Storage account not linked to the Foundry project
Evaluation features require a storage account linked to your Foundry project through a connection. If the storage account isn't connected, evaluations fail because the service can't read or write evaluation data.
Symptoms:
- Evaluations fail with errors related to storage access or missing storage configuration.
- The evaluation service can't upload evaluation results or download datasets.
Connect a storage account to the Foundry project
Connect your storage account to the Foundry project by creating an Azure Blob Storage connection. For step-by-step instructions, see Add a new connection to your project.
You can authenticate the connection by using either an account key or Microsoft Entra ID (recommended). If you use Entra ID, see Missing RBAC role assignment for Entra ID authentication to configure the required permissions.
For more details on bringing your own storage for evaluations, see Rate limits, region support, and enterprise features for evaluation.

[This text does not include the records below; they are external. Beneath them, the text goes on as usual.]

(* ===== verification/Preflight.v ===== *)
(** * The agent's environment check (agent/crates/agent-core/src/preflight.rs)

    The host is a record of what the probes find. *)
From Stdlib Require Import ZArith Lia.
From S2P Require Import Prelude EventBuffer FleetDb FleetServer Osquery Isolation FleetClient Agent.
#[local] Open Scope string_scope.
#[local] Open Scope list_scope.
#[local] Open Scope nat_scope.

Record PreflightReport := Report {
  config_dir_writable : result unit string;
  data_dir_writable : result unit string;
  log_dir_writable : result unit string;
  bpf_jit_enabled : result bool string;
  inotify_watches : result Z string;
  osqueryd_installed : result string string;
  nft_installed : result string string;
  is_root : bool }.

(** What the host answers: errors are [Some]. *)
Record Host := mkHost {
  uid : Z;
  path_exists : string → bool;
  create_dir_all : string → option string;
  write_file : string → option string;
  read_file : string → result string string;
  which_status : string → result Z string }.

(** Runs [which]: found when it exits with 0; a command that does not start finds nothing. *)
Definition which (h : Host) (cmd : string) : bool :=
  match which_status h cmd with Ok code => (code =? 0)%Z | Err _ => false end.

Definition is_ok (r : PreflightReport) : bool :=
  Prelude.is_ok (config_dir_writable r) && Prelude.is_ok (data_dir_writable r)
  && Prelude.is_ok (log_dir_writable r) && Prelude.is_ok (osqueryd_installed r)
  && Prelude.is_ok (nft_installed r) && is_root r.

(** The lines [PreflightReport::print] writes. *)
Definition print_dir_status (name : string) (status : result unit string) : string :=
  match status with
  | Ok _ => "  [OK]   " +:+ name +:+ " is accessible and writable"
  | Err e => "  [FAIL] " +:+ name +:+ " check failed: " +:+ e
  end.

Definition print_bpf (r : result bool string) : string :=
  match r with
  | Ok true => "  [OK]   BPF JIT compilation is enabled"
  | Ok false => "  [WARN] BPF JIT compilation is disabled (performance might be affected)"
  | Err e => "  [WARN] Could not verify BPF JIT: " +:+ e
  end.

Definition print_inotify (r : result Z string) : string :=
  match r with
  | Ok val =>
      if (524288 <=? val)%Z
      then "  [OK]   inotify max_user_watches limit is sufficient (" +:+ pretty val +:+ ")"
      else "  [WARN] inotify max_user_watches limit is low (" +:+ pretty val +:+ "); recommended >= 524288"
  | Err e => "  [WARN] Could not verify inotify max_user_watches: " +:+ e
  end.

Definition print_tool (name : string) (r : result string string) : string :=
  match r with
  | Ok path => "  [OK]   " +:+ name +:+ " found: " +:+ path
  | Err e => "  [FAIL] " +:+ name +:+ " check failed: " +:+ e
  end.

Definition print (r : PreflightReport) : list string :=
  [ "Aigis-Zero Agent Pre-flight Environment Check";
    (if is_root r then "  [OK]   Running as root (UID 0)"
     else "  [FAIL] Not running as root (required for isolation & raw operations)");
    print_dir_status "Config Directory" (config_dir_writable r);
    print_dir_status "Data Directory" (data_dir_writable r);
    print_dir_status "Log Directory" (log_dir_writable r);
    print_bpf (bpf_jit_enabled r);
    print_inotify (inotify_watches r);
    print_tool "osqueryd" (osqueryd_installed r);
    print_tool "nft (nftables)" (nft_installed r) ].

(** [Path::parent], up to repeated slashes: [None] for the root and the empty path. *)
Definition components (path : string) : list string :=
  let root := starts_with "/" path in
  omap (λ '(i, c), if str_is_empty c || (String.eqb c "." && (root || negb (i =? 0))) then None else Some c)
    (imap (λ i c, (i, c)) (split_on slash path)).

Definition parent (path : string) : option string :=
  let root := if starts_with "/" path then "/" else "" in
  match components path with
  | [] => None
  | cs => Some (root +:+ str_join "/" (take (length cs - 1) cs))
  end.

(** [Path::join] with a file name *)
Definition path_join (path name : string) : string :=
  match rsplit_once slash path with
  | Some (_, EmptyString) => path +:+ name
  | _ => if str_is_empty path then name else path +:+ "/" +:+ name
  end.

Definition temp_file (path : string) : string := path_join path ".aigis_zero_preflight_temp".

(** The probe of a directory: create it if needed, write a file into it. *)
Definition check_dir_writable (h : Host) (path : string) : result unit string :=
  match (if path_exists h path then None else create_dir_all h path) with
  | Some e => Err ("Directory does not exist and failed to create: " +:+ e)
  | None =>
      match write_file h (temp_file path) with
      | Some e => Err ("Not writable: " +:+ e)
      | None => Ok tt
      end
  end.

(** The error texts of parsing an unsigned number. *)
Definition parse_u64 (s : string) : result Z string :=
  match parse_uint 64 s with
  | Some n => Ok n
  | None =>
      Err (if str_is_empty s then "cannot parse integer from empty string"
           else match parse_nat (match strip_prefix "+" s with Some r => r | None => s end) with
                | Some _ => "number too large to fit in target type"
                | None => "invalid digit found in string"
                end)
  end.

Definition first_found (h : Host) (missing : string) (paths : list string) : result string string :=
  match filter (λ p, path_exists h p = true) paths with p :: _ => Ok p | [] => Err missing end.

Definition run_preflight (h : Host) (cfg : AgentConfig) : PreflightReport :=
  let config_dir := default "/etc/aigis-zero" (parent (osq_flags_path (cfg_osquery cfg))) in
  {| config_dir_writable := check_dir_writable h config_dir;
     data_dir_writable := check_dir_writable h (ag_data_dir (cfg_agent cfg));
     log_dir_writable := check_dir_writable h (ag_log_dir (cfg_agent cfg));
     bpf_jit_enabled :=
       match read_file h "/proc/sys/net/core/bpf_jit_enable" with
       | Ok s => Ok (String.eqb (trim s) "1")
       | Err e => Err ("Failed to read bpf_jit_enable: " +:+ e)
       end;
     inotify_watches :=
       match read_file h "/proc/sys/fs/inotify/max_user_watches" with
       | Ok s => map_err (λ e, "Failed to parse integer: " +:+ e) (parse_u64 (trim s))
       | Err e => Err ("Failed to read max_user_watches: " +:+ e)
       end;
     osqueryd_installed :=
       if which h "osqueryd" then Ok "Found in PATH"
       else first_found h "osqueryd executable not found (osquery package is required)"
              ["/opt/osquery/bin/osqueryd"; "/usr/bin/osqueryd"];
     nft_installed :=
       if which h "nft" then Ok "Found in PATH"
       else first_found h "nft executable not found (nftables is required for isolation)"
              ["/usr/sbin/nft"; "/sbin/nft"];
     is_root := (uid h =? 0)%Z |}.

(** ** Specification: what a deployable host has *)

Definition dir_ready (h : Host) (path : string) : Prop :=
  (path_exists h path = true ∨ create_dir_all h path = None) ∧
  write_file h (temp_file path) = None.

Definition tool_ready (h : Host) (name : string) (paths : list string) : Prop :=
  which h name = true ∨ Exists (λ p, path_exists h p = true) paths.

Definition is_failure (line : string) : bool := starts_with "  [FAIL]" line.

(** ** Lemmas *)

Lemma check_dir_ready h path : Prelude.is_ok (check_dir_writable h path) = true ↔ dir_ready h path.
Proof.
  unfold check_dir_writable, dir_ready.
  destruct (path_exists h path), (create_dir_all h path), (write_file h _); simpl;
    (split; [try done; intros _; auto | intros [[? | ?] ?]; done]).
Qed.

Lemma first_found_ok h missing paths :
  Prelude.is_ok (first_found h missing paths) = true ↔ Exists (λ p, path_exists h p = true) paths.
Proof.
  unfold first_found. induction paths as [| p paths IH]; [by rewrite Exists_nil |].
  rewrite Exists_cons, filter_cons. case_decide; [by split; [left |] |]. rewrite IH. tauto.
Qed.

Lemma tool_ok h name missing paths :
  Prelude.is_ok (if which h name then Ok "Found in PATH" else first_found h missing paths) = true
  ↔ tool_ready h name paths.
Proof.
  unfold tool_ready. destruct (which h name); [by split; [left |] |]. rewrite first_found_ok.
  split; [by right | by intros [? |]].
Qed.

Lemma print_dir_failure name s : is_failure (print_dir_status name s) = negb (Prelude.is_ok s).
Proof. by destruct s. Qed.

Lemma print_tool_failure name s : is_failure (print_tool name s) = negb (Prelude.is_ok s).
Proof. by destruct s. Qed.

(** ** Properties *)

(** The check passes exactly when the process is root, the configuration, data
    and log directories exist or can be made and take a file, and osqueryd and nft
    are found; it prints a failure line exactly when it does not pass. *)
Theorem preflight_sound_and_complete h cfg :
  let r := run_preflight h cfg in
  (is_ok r = true ↔
     dir_ready h (default "/etc/aigis-zero" (parent (osq_flags_path (cfg_osquery cfg)))) ∧
     dir_ready h (ag_data_dir (cfg_agent cfg)) ∧ dir_ready h (ag_log_dir (cfg_agent cfg)) ∧
     tool_ready h "osqueryd" ["/opt/osquery/bin/osqueryd"; "/usr/bin/osqueryd"] ∧
     tool_ready h "nft" ["/usr/sbin/nft"; "/sbin/nft"] ∧ uid h = 0%Z) ∧
  existsb is_failure (print r) = negb (is_ok r).
Proof.
  intros r. split.
  - unfold is_ok, r, run_preflight. simpl.
    rewrite !andb_true_iff, !check_dir_ready, !tool_ok, Z.eqb_eq. tauto.
  - unfold print, is_ok. cbn [existsb].
    rewrite !print_dir_failure, !print_tool_failure.
    assert (is_failure (print_bpf (bpf_jit_enabled r)) = false) as -> by (by destruct (bpf_jit_enabled r) as [[] |]).
    assert (is_failure (print_inotify (inotify_watches r)) = false) as ->.
    { destruct (inotify_watches r) as [n |]; simpl; [by destruct (524288 <=? n)%Z | done]. }
    generalize (Prelude.is_ok (config_dir_writable r)), (Prelude.is_ok (data_dir_writable r)),
      (Prelude.is_ok (log_dir_writable r)), (Prelude.is_ok (osqueryd_installed r)), (Prelude.is_ok (nft_installed r)).
    intros a b c d e. destruct (is_root r), a, b, c, d, e; reflexivity.
Qed.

Missing RBAC role assignment for Entra ID authentication
If you connect your storage account by using Microsoft Entra ID authentication, the Foundry project's managed identity must have the Storage Blob Data Contributor role on the storage account. Without this role, the service can't read or write blob data and evaluations fail.
Symptoms:
- Evaluations fail with
403 ForbiddenorAuthorizationPermissionMismatcherrors. - You see errors indicating insufficient permissions to access the storage account.

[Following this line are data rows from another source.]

#[export] Instance diesel_alert_laws : AlertRepositoryLaws world repo_faults.
Proof.
  split; simpl.
  - intros f id w Hk. unfold alert_find_by_id. run_tac. destruct (pool f); [by split; [| intros a; split; [| intros []]] |].
    destruct (stmt f 0); [by split; [| intros a; split; [| intros []]] |]. split; [done |]. intros a.
    set (l := filter _ _). assert (∀ a, a ∈ l ↔ a ∈ w_alerts w ∧ al_alert_id a = id) as Hl.
    { intros b. unfold l. rewrite list_elem_of_filter, scan_perm. tauto. }
    split.
    + intros [= Ha]. split; [done |]. apply Hl. destruct l; [done |]. simpl in Ha. simplify_eq. by left.
    + intros (_ & Ha). apply Hl in Ha as Hin. destruct l as [| b l']; [by apply elem_of_nil in Hin |]. simpl.
      do 2 f_equal. destruct (Hl b) as [Hb _]. destruct (Hb ltac:(by left)) as [Hb1 Hb2].
      eapply (keyed_unique al_alert_id (w_alerts w)); [exact Hk | done | apply Ha | destruct Ha; congruence].
  - intros f now id st w. unfold alert_update_status. run_tac. destruct (pool f); [done |].
    destruct (stmt f 0); [done |]. by case_decide.
Qed.

#[export] Instance diesel_log_laws : LogRepositoryLaws world repo_faults.
Proof.
  split; simpl.
  - intros f id w. unfold log_find_by_id. run_tac. destruct (pool f); [done |]. destruct (stmt f 0); [done |].
    split; [done |]. set (l := filter _ _).
    assert (∀ x, x ∈ l ↔ lg_event_id x = id ∧ x ∈ w_logs w) as Hl.
    { intros x. unfold l. by rewrite list_elem_of_filter, scan_perm. }
    split.
    + intros x [= Hx]. destruct l as [| y l']; [done |]. simpl in Hx. simplify_eq.
      destruct (Hl x) as [Hx _]. destruct (Hx ltac:(by left)). done.
    + intros [= Hn] (x & -> & Hx)%list_elem_of_fmap. assert (x ∈ l) as Hin by (by apply Hl).
      destruct l; [by apply elem_of_nil in Hin | done].
  - intros f ls w. unfold insert_batch. destruct ls as [| x ls]; [done |]. run_tac. destruct (pool f); [done |].
    by destruct (stmt f 0).
Qed.
End diesel.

- Storage operations time out or are denied.
Verify the managed identity role assignment
Use the following Azure CLI commands to check whether the correct RBAC role is assigned to the Foundry project's managed identity on the storage account.

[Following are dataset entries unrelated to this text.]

Lemma isolate_frame `{ScanOrder} f now reach id reason w : frame w (isolate_node f now reach id reason w).2.
Proof.
  unfold isolate_node, mbind, SE_bind. pose proof (update_operator_frame f now id "isolated" w).
  destruct (update_operator_status _ _ _ _ _) as [[r | e] w']; simpl in *; [| done]. by destruct reach.
Qed.

Lemma unisolate_frame `{ScanOrder} f now reach id w : frame w (unisolate_node f now reach id w).2.
Proof.
  unfold unisolate_node, mbind, SE_bind. pose proof (update_operator_frame f now id "active" w).
  destruct (update_operator_status _ _ _ _ _) as [[r | e] w']; simpl in *; [| done]. by destruct reach.
Qed.

Lemma bind_frame {A} (m : SE world AppError A) (j : A → value) w :
  frame w (m w).2 → frame w ((r ← m; mret (j r)) w).2.
Proof. unfold mbind, SE_bind. by destruct (m w) as [[] ?]. Qed.

Section http_frame.
Context `{ScanOrder} `{ApiJwt}.
Context (rfc3339 : Z → string) (parse_hash : string → option string) (check_hash : string → string → bool).

Lemma respond_frame e m w : frame w (m w).2 → frame w (respond rfc3339 e m w).2.
Proof. unfold respond. by destruct (m w) as [[] ?]. Qed.

Lemma guarded_frame {A} cfg e (x : result A response) h w :
  (∀ c a, frame w (h c a w).2) → frame w (guarded rfc3339 cfg e x h w).2.
Proof.
  intros Hh. unfold guarded. destruct (auth_user _ _ _); [| reflexivity].
  destruct x; [| reflexivity]. by apply respond_frame.
Qed.

Lemma route_frame cfg e r w : frame w (route rfc3339 parse_hash check_hash cfg e r w).2.
Proof.
  destruct (is_write r) eqn:Hw; [| by rewrite route_read_only].
  destruct r; try discriminate Hw; apply guarded_frame; intros c; [intros [? ?] | intros ? | intros [? ?]];
    apply bind_frame; [apply isolate_frame | apply unisolate_frame | apply alert_update_frame].
Qed.
End http_frame.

First, retrieve the managed identity principal ID for your Foundry project:
az resource show \
--resource-group <your-resource-group> \
--name <your-foundry-account-name> \
--resource-type "Microsoft.CognitiveServices/accounts" \
--query "identity.principalId" \
--output tsv
Then, list the role assignments on the storage account and filter for the managed identity:
az role assignment list \
--scope "/subscriptions/<subscription-id>/resourceGroups/<resource-group>/providers/Microsoft.Storage/storageAccounts/<storage-account-name>" \
--assignee <principal-id> \
--output table
Verify that the output includes a role assignment with RoleDefinitionName set to Storage Blob Data Contributor (or Storage Blob Data Owner).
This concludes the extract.